Coltivazione Amaranto

 

coltivazione amaranto

 

Amaranto

 

Cos'è l’amaranto ?

 

L'Amaranto è una pianta originaria dell'America Centrale e Meridionale, dalla coltivazione della quale è possibile ricavare dei chicchi commestibili racchiusi all'interno di fiori della tonalità di rosso cupo da cui essa prende il nome. I chicchi rendono l'amaranto simile ad un cereale, soprattutto per quanto riguarda il suo utilizzo alimentare viene perciò definito uno pseudo-cereale. Si tratta di una pianta particolarmente vigorosa,  le specie di amaranto commestibili e maggiormente produttive sono  l'Amaranthus  caudatus, l'Amaranthus cruentus e Amaranthus hypochondriacus quest'ultima è ritenuta la varietà di amaranto più facilmente coltivabile.

 

La coltivazione dell'amaranto risale alle civiltà precolombiane, con particolare riferimento alle popolazioni degli Inca e degli Aztechi esso veniva definito come "grano degli Dei", per via delle sue elevate proprietà nutritive. Insieme a mais, chia e alla quinoa, rappresentava il cibo fondamentale per Incas e Atzechi già  più di 3.000 anni fa. Oltre che per i suoi piccoli e preziosi semi, la pianta dell’amaranto viene coltivata per le  sue foglie e per i suoi fiori. Una delle caratteristiche principali dell’amaranto è costituita dal fatto che è senza  glutine e per questo motivo è particolarmente indicato nella dieta delle persone affette da celiachia.
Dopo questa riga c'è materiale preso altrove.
(* ===== verification/Compiler.v ===== *)
(** * The policy compiler

    [crates/voom-dsl/src/compiler.rs]: the translation of a validated AST into
    a [CompiledPolicy]. The code fails with a [DslError] and panics
    ([unreachable!]) on track targets and rule modes the validator should have
    rejected; both endings are values of [compile_failure]. *)
From S2P Require Import Prelude Json Media Plan Compiled Codecs Ast TopoSort.

Inductive compile_failure : Type :=
| CompileError (e : DslError)
| CompilePanic (msg : string).

Abbreviation compiled A := (result compile_failure A) (only parsing).

Definition compile_error {A} (message : string) : compiled A :=
  Err (CompileError (DslError_Compile message)).

(** [format!("{v:?}")]: the derived debug text of a value. *)
Class ValueDebug := value_debug : Value → string.

(** ** Scalars *)
Definition safe_u32 (n : f64) : option u32 :=
  if f64_leb (f64_of_Z 0) n && f64_leb n (f64_of_N u32_MAX) &&
     match f64_integer n with Some _ => true | None => false end
  then Some (f64_as_u32 n) else None.

Definition parse_default_strategy (value : string) : option DefaultStrategy :=
  if bool_decide (value = "first_per_language") then Some DefaultStrategy_FirstPerLanguage
  else if bool_decide (value = "none") then Some DefaultStrategy_None
  else if bool_decide (value = "first") then Some DefaultStrategy_First
  else if bool_decide (value = "all") then Some DefaultStrategy_All
  else None.

Definition compile_error_strategy (strategy : ErrorStrategyNode) : ErrorStrategy :=
  match strategy with
  | ErrorStrategyNode_Continue => ErrorStrategy_Continue
  | ErrorStrategyNode_Skip => ErrorStrategy_Skip
  | ErrorStrategyNode_Abort => ErrorStrategy_Abort
  | ErrorStrategyNode_Quarantine => ErrorStrategy_Quarantine
  end.

Definition compile_run_if_trigger (trigger : RunIfTriggerNode) : RunIfTrigger :=
  match trigger with
  | RunIfTriggerNode_Modified => RunIfTrigger_Modified
  | RunIfTriggerNode_Completed => RunIfTrigger_Completed
  end.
L’amaranto è un alimento adatto a tutti ma in particolare , grazie al suo potere nutriente, ai bambini anche molto piccoli (ottima la sua farina per preparare le pappe), per adulti (soprattutto nei casi di stress, malattia, convalescenza) e per gli anziani che necessitano di un alimento completo e remineralizzante, la sua farina è suggerita come primo alimento proteico. Vista la completa assenza di glutine,  l’abbondanza di fibre, l’amaranto è un alimento altamente digeribile, per questo  motivo viene introdotto nelle diete di persone con problemi intestinali. Grazie alla sua abbondanza di proprietà nutritive ed alla presenza di proteine, è un valido ingrediente nella dieta Vegetariana Vegana.

 

I maggiori produttori di amaranto sono la Cina,  l’India e gli Stati Uniti, che già nel 1970, avendo riconosciuto le alte proprietà nutrizionali di questo pseudo cereale, ha incrementato la coltivazione sino ad arrivare a una produzione su larga scala.

 

amaranto italiano

 

Le caratteristiche nutrizionali dell’ amaranto

L’ amaranto  è privo di glutine La caratteristica più importante dell’ amaranto è la naturale assenza di glutine al suo interno ed è  stato inserito nel prontuario dei cibi senza glutine fornito dal Ministero della Salute. Il cereale può essere consumato anche da coloro che non soffrono di intolleranze, per i quali il cereale risulta altamente digeribile.

 

L’ amaranto è un’  alleato dei vegetariani , anziani e bambiniL’amaranto è un alimento altamente digeribile a basso indice glicemico, viene introdotto anche nelle diete di persone con problemi intestinali, molto spesso  viene usato come alimento base nell’ alimentazione dei bambini ed anziani. Data la sua abbondanza di proprietà nutritive e alla presenza di abbondanti quantità di proteine (16%) facilmente assimilabili è un valido ingrediente nella dieta vegetariana e vegana

 

L’ amaranto  ha un elevato contenuto di calcio , indicato in caso di osteoporosi. Una porzione regala  il giusto apporto di calcio (una porzione di amaranto contiene il doppio del calcio di un bicchiere di latte) e coprire la metà del fabbisogno giornaliero per una donna in menopausa  oppure in gravidanza.

 

L’ amaranto  è  un concentrato di minerali e aminoacidiSenza dimenticare che l’ amaranto  è una fonte eccellente di  amminoacidi essenziali, in particolare lisina. Oltre al calcio e al ferro, lo pseudo-cereale  risulta ricco  di:  fosforo,   magnesio, potassio, zinco, rame, manganese, sodio e selenio. Queste le vitamine: vitamina A, vitamine B1, B2, B3, B5, B6, vitamina C, vitamina E e  J. Aminoacidi: arginina, tirosina, treonina, lisina,  cistina, triptofano, glicina, fenilalanina, valina, leucina, istidina, serina, acido glutammico, alanina e acido aspartico.